Quand il monta dans sa chambre, le premier geste d’Aldo fut d’aller fermer les persiennes. Il ne voulait pas voir se refléter sur la verdure du parc les lumières des fenêtres d’Anielka. Cette page-là devait être tournée et le plus tôt serait le mieux ! Ensuite, il s’assit sur son lit pour consulter l’indicateur des chemins de fer...

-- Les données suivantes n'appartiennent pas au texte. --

(** * Git-Msg: the diff-preprocessing, prompt and sanitising pipeline

    A shallow embedding of [src/extension.ts].  JavaScript strings are
    sequences of UTF-16 code units, so a string is a [list N]; the regular
    expressions of the source are kept as data and run by a small
    backtracking matcher that follows the ECMAScript continuation
    semantics for the constructs the source uses. *)

From Stdlib Require Import Ascii String.
From Stdlib Require Import NArith Bool Arith Lia QArith List.
Import ListNotations.
Local Open Scope list_scope.
Local Open Scope nat_scope.

(* ================================================================== *)
(** ** JavaScript strings *)

Module Js.

Definition jsstring := list N.

(** An ASCII literal as a sequence of code units. *)
Definition str (s : string) : jsstring :=
  map N_of_ascii (list_ascii_of_string s).

Arguments str _%_string.

Definition chr (a : ascii) : N := N_of_ascii a.
Arguments chr _%_char.

Definition in_range (lo hi c : N) : bool := ((lo <=? c) && (c <=? hi))%N.

(** ECMAScript LineTerminator: LF, CR, LS, PS. *)
Definition is_line_terminator (c : N) : bool :=
  ((c =? 10) || (c =? 13) || (c =? 8232) || (c =? 8233))%N.

(** ECMAScript WhiteSpace: TAB, VT, FF, ZWNBSP and the Space_Separator
    category. *)
Definition is_white_space (c : N) : bool :=
  ((c =? 9) || (c =? 11) || (c =? 12) || (c =? 32) || (c =? 160)
   || (c =? 5760) || in_range 8192 8202 c || (c =? 8239) || (c =? 8287)
   || (c =? 12288) || (c =? 65279))%N.

(** What [String.prototype.trim] strips: WhiteSpace and LineTerminator. *)
Definition is_trimmable (c : N) : bool :=
  is_white_space c || is_line_terminator c.

Fixpoint dropWhile (p : N -> bool) (s : jsstring) : jsstring :=
  match s with
  | [] => []
  | c :: s' => if p c then dropWhile p s' else s
  end.

Definition trimStart (s : jsstring) : jsstring := dropWhile is_trimmable s.
Definition trimEnd (s : jsstring) : jsstring :=
  rev (dropWhile is_trimmable (rev s)).
Definition trim (s : jsstring) : jsstring := trimEnd (trimStart s).

(** [s.slice(0, n)]. *)
Definition slice0 (n : N) (s : jsstring) : jsstring := firstn (N.to_nat n) s.

(** [s.length]. *)
Definition strlen (s : jsstring) : N := N.of_nat (length s).

Fixpoint jseqb (a b : jsstring) : bool :=
  match a, b with
  | [], [] => true
  | x :: a', y :: b' => (x =? y)%N && jseqb a' b'
  | _, _ => false
  end.

Fixpoint startsWith (p s : jsstring) : bool :=
  match p, s with
  | [], _ => true
  | x :: p', y :: s' => (x =? y)%N && startsWith p' s'
  | _ :: _, [] => false
  end.

Definition endsWith (p s : jsstring) : bool := startsWith (rev p) (rev s).

(** Number of positions of [s] at which [p] occurs. *)
Fixpoint occurrences (p s : jsstring) : nat :=
  (if startsWith p s then 1 else 0) +
  match s with
  | [] => 0
  | _ :: s' => occurrences p s'
  end.

(** [s.split("\n")]: the lines of a text. *)
Fixpoint split_acc (acc s : jsstring) : list jsstring :=
  match s with
  | [] => [acc]
  | c :: s' => if (c =? 10)%N then acc :: split_acc [] s'
               else split_acc (acc ++ [c]) s'
  end.

Definition lines (s : jsstring) : list jsstring := split_acc [] s.

Definition has_line (l s : jsstring) : bool := existsb (jseqb l) (lines s).

(** JavaScript truthiness of a value that is [undefined] or a string. *)
Definition truthy (v : option jsstring) : bool :=
  match v with
  | Some (_ :: _) => true
  | _ => false
  end.

End Js.
Import Js.

(* ================================================================== *)
(** ** Regular expressions *)

Module RegExp.

Definition cls := N -> bool.

(** The pattern constructs used by the source: the assertions [^] and [$],
    a single character of a class, and a greedy quantifier [{min,max}] on
    a class ([*] is [{0,}], [+] is [{1,}], [?] is [{0,1}]). *)
Inductive atom : Type :=
| Bol
| Eol
| Cls (c : cls)
| Quant (min : nat) (max : option nat) (c : cls).

Definition Star (c : cls) : atom := Quant 0 None c.
Definition Plus (c : cls) : atom := Quant 1 None c.
Definition Opt (c : cls) : atom := Quant 0 (Some 1) c.
Definition AtLeast (n : nat) (c : cls) : atom := Quant n None c.

Definition one (a : ascii) : cls := fun c => (c =? N_of_ascii a)%N.
Arguments one _%_char.

(** A literal run of pattern characters. *)
Definition lit (s : string) : list atom :=
  map (fun a => Cls (one a)) (list_ascii_of_string s).
Arguments lit _%_string.

Definition dot : cls := fun c => negb (is_line_terminator c).
Definition digit : cls := in_range (chr "0") (chr "9").
Definition hex_lower : cls :=
  fun c => in_range (chr "a") (chr "f") c || in_range (chr "0") (chr "9") c.
Definition lower : cls := in_range (chr "a") (chr "z").
Definition newline : cls := one "010".

Record regex := {
  source : list atom;
  global : bool;
  ignoreCase : bool;
  multiline : bool
}.

(** Canonicalize without the [u] flag is [toUpperCase] restricted so that
    a code unit of 128 or more never maps below 128.  Every class of the
    source holds ASCII characters only, for which this means: a letter
    matches in either case, anything else matches as itself. *)
Definition swap_case (c : N) : N :=
  if in_range 97 122 c then (c - 32)%N
  else if in_range 65 90 c then (c + 32)%N
  else c.

Definition cls_match (ic : bool) (c : cls) (ch : N) : bool :=
  if ic then c ch || c (swap_case ch) else c ch.

Definition at_bol (ml : bool) (prev : option N) : bool :=
  match prev with
  | None => true
  | Some c => ml && is_line_terminator c
  end.

Definition at_eol (ml : bool) (rest : jsstring) : bool :=
  match rest with
  | [] => true
  | c :: _ => ml && is_line_terminator c
  end.

Definition cont := option N -> jsstring -> option nat.

(** Greedy repetition with backtracking: take one more character when the
    class and the upper bound allow and the rest of the pattern then
    matches; otherwise stop here, which needs the lower bound reached. *)
Fixpoint quant (p : N -> bool) (min : nat) (max : option nat) (k : cont)
         (prev : option N) (rest : jsstring) : option nat :=
  let stop := if Nat.eqb min 0 then k prev rest else None in
  match rest with
  | [] => stop
  | ch :: r =>
      if p ch && negb (match max with Some 0 => true | _ => false end) then
        match quant p (pred min) (option_map pred max) k (Some ch) r with
        | Some n => Some (S n)
        | None => stop
        end
      else stop
  end.

(** The matcher at one position: [prev] is the code unit before the
    position, [rest] the input from the position on; the result is the
    length of the match. *)
Fixpoint match_atoms (ic ml : bool) (ats : list atom)
         (prev : option N) (rest : jsstring) : option nat :=
  match ats with
  | [] => Some 0
  | Bol :: ats' =>
      if at_bol ml prev then match_atoms ic ml ats' prev rest else None
  | Eol :: ats' =>
      if at_eol ml rest then match_atoms ic ml ats' prev rest else None
  | Cls c :: ats' =>
      match rest with
      | [] => None
      | ch :: r =>
          if cls_match ic c ch
          then option_map S (match_atoms ic ml ats' (Some ch) r)
          else None
      end
  | Quant min max c :: ats' =>
      quant (cls_match ic c) min max (match_atoms ic ml ats') prev rest
  end.
(** The greedy filling uses no more lines than any arrangement of the
    words in lines that hold one word or are within the width. *)
Lemma layout_fewest (ws : list str) :
  Forall (fun w => is_word w = true) ws ->
  forall x c m os,
    c <> [] -> Forall (fun w => is_word w = true) x ->
    Forall (fun w => is_word w = true) c ->
    concat (m :: os) = ws ->
    Forall (fun l => l <> [] /\
                     (length l = 1 \/ (lwidth l <= max_line_length)%Z))
           ((x ++ c ++ m) :: os) ->
    length (lay c ws) <= S (length os).
Proof.
  induction 1 as [|w ws Hw Hws IH]; intros x c m os Hne Hx Hc Ecat Hv;
    cbn [layout]; [cbn [length]; lia|].
  assert (Hcw : Forall (fun w => is_word w = true) (c ++ [w]))
    by (apply Forall_app; split; [exact Hc | now constructor]).
  inversion Hv as [|? ? [_ Hv1] Hvs]; subst.
  destruct m as [|w0 m'].
  - cbn [concat app] in Ecat.
    destruct os as [|o2 os']; [discriminate|].
    inversion Hvs as [|? ? [Ho2 _] _]; subst.
    destruct o2 as [|w0 m2]; [contradiction|].
    cbn [concat app] in Ecat. injection Ecat as -> Ecat.
    assert (I : length (lay [w] ws) <= S (length os')).
    { apply (IH [] [w] m2 os'); [discriminate | constructor
                                 | now constructor | exact Ecat
                                 | exact Hvs]. }
    cbn [length].
    destruct (fit c w); cbn [length]; [|lia].
    destruct (layout_length_suffix ws Hws c [w] ltac:(discriminate) Hc
                                   ltac:(now constructor)) as [_ I2].
    lia.
  - cbn [concat app] in Ecat. injection Ecat as -> Ecat.
    assert (Hlen : length (x ++ c ++ w :: m') <> 1).
    { rewrite !length_app. cbn [length].
      destruct c; [contradiction | cbn [length]; lia]. }
    destruct Hv1 as [Hv1|Hv1]; [contradiction|].
    assert (Hm' : Forall (fun w => is_word w = true) m').
    { rewrite <- Ecat in Hws. now apply Forall_app in Hws as [? _]. }
    assert (F1 : fit (x ++ c) w = true).
    { apply (fits_prefix (x ++ c) w m').
      - now destruct x, c.
      - rewrite <- app_assoc. apply Forall_app. split; [exact Hx|].
        apply Forall_app. split; [exact Hc | now constructor].
      - now rewrite <- app_assoc. }
    rewrite (fits_suffix x c w Hne Hx Hc F1).
    apply (IH x (c ++ [w]) m' os);
      [now destruct c | exact Hx | exact Hcw | exact Ecat|].
    rewrite <- app_assoc. cbn [app]. exact Hv.
Qed.

End Fewest.

(** X21: [format_paragraph] uses as few lines as possible.  However the
    tokens of the paragraph are arranged in lines, in their order and
    with the spacing of the code, so that every line holds one token or
    is within the width, the arrangement has no fewer lines than the
    text [format_paragraph] returns. *)
Theorem format_paragraph_uses_fewest_lines
        (indent : str) (iw w : Z) (p : str) (ls : list (list str)) :
  (0 <= iw)%Z ->
  forallb is_indent_char indent = true ->
  findall token_re p <> [] ->
  concat ls = findall token_re p ->
  Forall (fun l => l <> [] /\
                   (length l = 1 \/ (iw + len (render_words l) <= w)%Z)) ls ->
  length (splitlines (format_paragraph indent iw w p)) <= length ls.
Proof.
  intros Hiw Hi Hne Ecat Hv. rewrite findall_token_re in *.
  rewrite format_paragraph_lines by assumption.
  rewrite splitlines_nl_text_exact
    by now apply paragraph_lines_no_break, indent_no_break.
  unfold paragraph_lines. rewrite length_map.
  pose proof (tokens_words p) as Hw.
  destruct (tokens p) as [|w1 ws] eqn:Et; [contradiction|].
  cbn [layout_words].
  destruct ls as [|o1 os]; [discriminate|].
  inversion Hv as [|? ? [Ho1 _] _]; subst.
  destruct o1 as [|w0 m]; [contradiction|].
  cbn [concat app] in Ecat. injection Ecat as -> Ecat.
  inversion Hw as [|? ? Hw1 Hws]; subst.
  cbn [length].
  apply (layout_fewest iw w _ Hws [] [w1] m os);
    [discriminate | constructor | now constructor | reflexivity | exact Hv].
Qed.

Lemma format_paragraph_uses_fewest_lines_witness :
  let p := lit "aa bb cc dd ee" in
  let ls := [[lit "aa"]; [lit "bb"; lit "cc"]; [lit "dd"; lit "ee"]] in
  (0 <= 0)%Z /\
  forallb is_indent_char [] = true /\
  findall token_re p <> [] /\
  concat ls = findall token_re p /\
  Forall (fun l => l <> [] /\
                   (length l = 1 \/ (0 + len (render_words l) <= 8)%Z)) ls /\
  splitlines (format_paragraph [] 0 8 p) = [lit "aa bb cc"; lit "dd ee"] /\
  length (splitlines (format_paragraph [] 0 8 p)) <= length ls.
Proof.
  cbv zeta.
  assert (H1 : (0 <= 0)%Z) by lia.
  assert (H2 : forallb is_indent_char [] = true) by reflexivity.
  assert (H3 : findall token_re (lit "aa bb cc dd ee") <> [])
    by (vm_compute; discriminate).
  assert (H4 : concat [[lit "aa"]; [lit "bb"; lit "cc"];
                       [lit "dd"; lit "ee"]] =
               findall token_re (lit "aa bb cc dd ee"))
    by (vm_compute; reflexivity).
  assert (H5 : Forall (fun l => l <> [] /\
                                (length l = 1 \/
                                 (0 + len (render_words l) <= 8)%Z))
                      [[lit "aa"]; [lit "bb"; lit "cc"];
                       [lit "dd"; lit "ee"]]).
  { apply Forall_cons; [split; [discriminate | now left]|].
    apply Forall_cons;
      [split; [discriminate | right; vm_compute; discriminate]|].
    apply Forall_cons;
      [split; [discriminate | right; vm_compute; discriminate]|].
    apply Forall_nil. }
  split; [exact H1|]. split; [exact H2|]. split; [exact H3|].
  split; [exact H4|]. split; [exact H5|].
  split; [vm_compute; reflexivity|].
  exact (format_paragraph_uses_fewest_lines [] 0 8 _ _ H1 H2 H3 H4 H5).
Defined.

(** X22: a wider margin never gives a paragraph more lines. *)
Theorem wider_margin_no_more_lines
        (indent : str) (iw w w' : Z) (p : str) :
  (0 <= iw)%Z ->
  forallb is_indent_char indent = true ->
  findall token_re p <> [] ->
  (w <= w')%Z ->
  length (splitlines (format_paragraph indent iw w' p)) <=
  length (splitlines (format_paragraph indent iw w p)).
Proof.
  intros Hiw Hi Hne Hww. rewrite findall_token_re in Hne.
  rewrite !format_paragraph_lines by assumption.
  rewrite !splitlines_nl_text_exact
    by now apply paragraph_lines_no_break, indent_no_break.
  unfold paragraph_lines. rewrite !length_map.
  pose proof (tokens_words p) as Hw.
  pose proof (layout_words_width iw w (tokens p) Hw) as Hwd.
  pose proof (layout_words_lines iw w (tokens p) Hw) as Hln.
  pose proof (layout_words_concat iw w (tokens p)) as Hcat.
  destruct (tokens p) as [|w1 ws] eqn:Et; [contradiction|].
  inversion Hw as [|? ? Hw1 Hws]; subst.
  destruct (layout_words iw w (w1 :: ws)) as [|o1 os] eqn:El;
    [discriminate|].
  inversion Hln as [|? ? [Ho1 _] _]; subst.
  destruct o1 as [|w0 m]; [contradiction|].
  cbn [concat app] in Hcat. injection Hcat as -> Hcat.
  cbn [layout_words length].
  apply (layout_fewest iw w' ws Hws [] [w1] m os);
    [discriminate | constructor | now constructor | exact Hcat |].
  cbn [app].
  assert (Hboth : Forall (fun l => l <> [] /\
                                   ((exists x, l = [x]) \/
                                    (line_width iw l <= w)%Z))
                         ((w1 :: m) :: os)).
  { clear - Hwd Hln. revert Hwd Hln.
    generalize ((w1 :: m) :: os). intros l.
    induction l as [|a l IH]; intros H1 H2; [constructor|].
    inversion H1; inversion H2; subst.
    constructor; [|now apply IH]. split; [tauto | assumption]. }
  eapply Forall_impl; [|exact Hboth].
  intros l [Hl [[x ->]|Hle]]; (split; [exact Hl|]); [now left | right; lia].
Qed.

Lemma wider_margin_no_more_lines_witness :
  (0 <= 2)%Z /\
  forallb is_indent_char (lit "# ") = true /\
  findall token_re (lit "aa bb cc dd") <> [] /\
  (7 <= 10)%Z /\
  length (splitlines (format_paragraph (lit "# ") 2 7 (lit "aa bb cc dd")))
  = 2 /\
  length (splitlines (format_paragraph (lit "# ") 2 10 (lit "aa bb cc dd")))
  <=
  length (splitlines (format_paragraph (lit "# ") 2 7 (lit "aa bb cc dd"))).
Proof.
  assert (H1 : (0 <= 2)%Z) by lia.
  assert (H2 : forallb is_indent_char (lit "# ") = true) by reflexivity.
  assert (H3 : findall token_re (lit "aa bb cc dd") <> [])
    by (vm_compute; discriminate).
  assert (H4 : (7 <= 10)%Z) by lia.
  split; [exact H1|]. split; [exact H2|]. split; [exact H3|].
  split; [exact H4|]. split; [vm_compute; reflexivity|].
  exact (wider_margin_no_more_lines (lit "# ") 2 7 10 _ H1 H2 H3 H4).
Defined.

(** ** The subscripts of [format_paragraph] *)

Lemma add_word_nonempty (indent : str) (iw w : Z) (st : fp_state)
      (word : str) :
  word <> [] -> new_paragraph (add_word indent iw w st word) <> [].
Proof.
  intros Hw. unfold add_word.
  assert (A : forall (x y z : str), z <> [] -> x ++ y ++ z <> []).
  { intros x y z Hz E. apply app_eq_nil in E as [_ E].
    now apply app_eq_nil in E as [_ E]. }
  set (st1 := if negb (offset st =? 0)%Z then _ else st).
  destruct (offset st1 =? 0)%Z eqn:E1; cbn [new_paragraph];
    [now apply A|].
  subst st1. destruct (offset st =? 0)%Z eqn:E0; cbn [negb] in *;
    [congruence|].
  destruct (_ <=? _)%Z; cbn [new_paragraph]; [now apply A|].
  intros E. apply app_eq_nil in E as [_ E]. discriminate.
Qed.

Cependant, s’il pensait en avoir fini avec son joli roman polonais, il se trompait.
Le lendemain dans l’après-midi, alors qu’il achevait de boucler ses bagages, Cyprien vint lui annoncer que sir Eric et lady Ferrais demandaient à lui parler et l’attendaient au salon.
– Seigneur ! fit Morosini. Il a osé franchir le seuil de cette maison ? Si tante Amélie l’apprend, elle va vous ordonner de le jeter dehors.
– Je ne crois pas qu’elle en ait l’intention. Madame la marquise a reçu elle-même vos visiteurs. Je dois dire... avec plus de grâce que l’on ne pouvait s’y attendre. Elle vient de remonter dans sa chambre en m’ordonnant d’aller prévenir monsieur le prince.
– Mlle du Plan-Crépin est avec elle ?
– N... on. Elle est en train de donner des soins aux pétunias du jardin d’hiver qui présentent des signes de fatigue depuis ce matin mais, se hâta-t-il d’ajouter, j’ai pris soin de bien fermer les portes !
Aldo ne put s’empêcher de rire. Comme si une porte pouvait quelque chose contre l’insondable curiosité féminine ? La discrétion et le sens de sa dignité interdisaient à tante Amélie d’assister à la visite mais ne l’empêchaient pas de laisser traîner derrière elle les oreilles attentives de sa lectrice. Et c’était à cette même curiosité qu’elle avait obéi en recevant l’homme qu’elle détestait tant : elle avait beaucoup trop envie de contempler de ses yeux celle qui faisait perdre la tête à son « cher enfant ». Qui donc pourrait lui en vouloir ? C’était, après tout, une des formes de l’amour. Aldo descendit rejoindre ses visiteurs.
Ils l’attendaient au petit salon dans l’attitude habituelle aux couples quand ils sont chez le photographe : elle posée gracieusement sur un fauteuil, lui debout à son côté, une main appuyée sur le dossier du siège et la tête fièrement levée.
Morosini s’inclina sur la main de la jeune femme et serra celle de son mari.
– Nous sommes venus vous dire adieu, dit celui-ci, et aussi toute la gratitude que nous conserverons de l’aide généreuse que vous nous avez apportée dans des circonstances pénibles. Ma femme et moi...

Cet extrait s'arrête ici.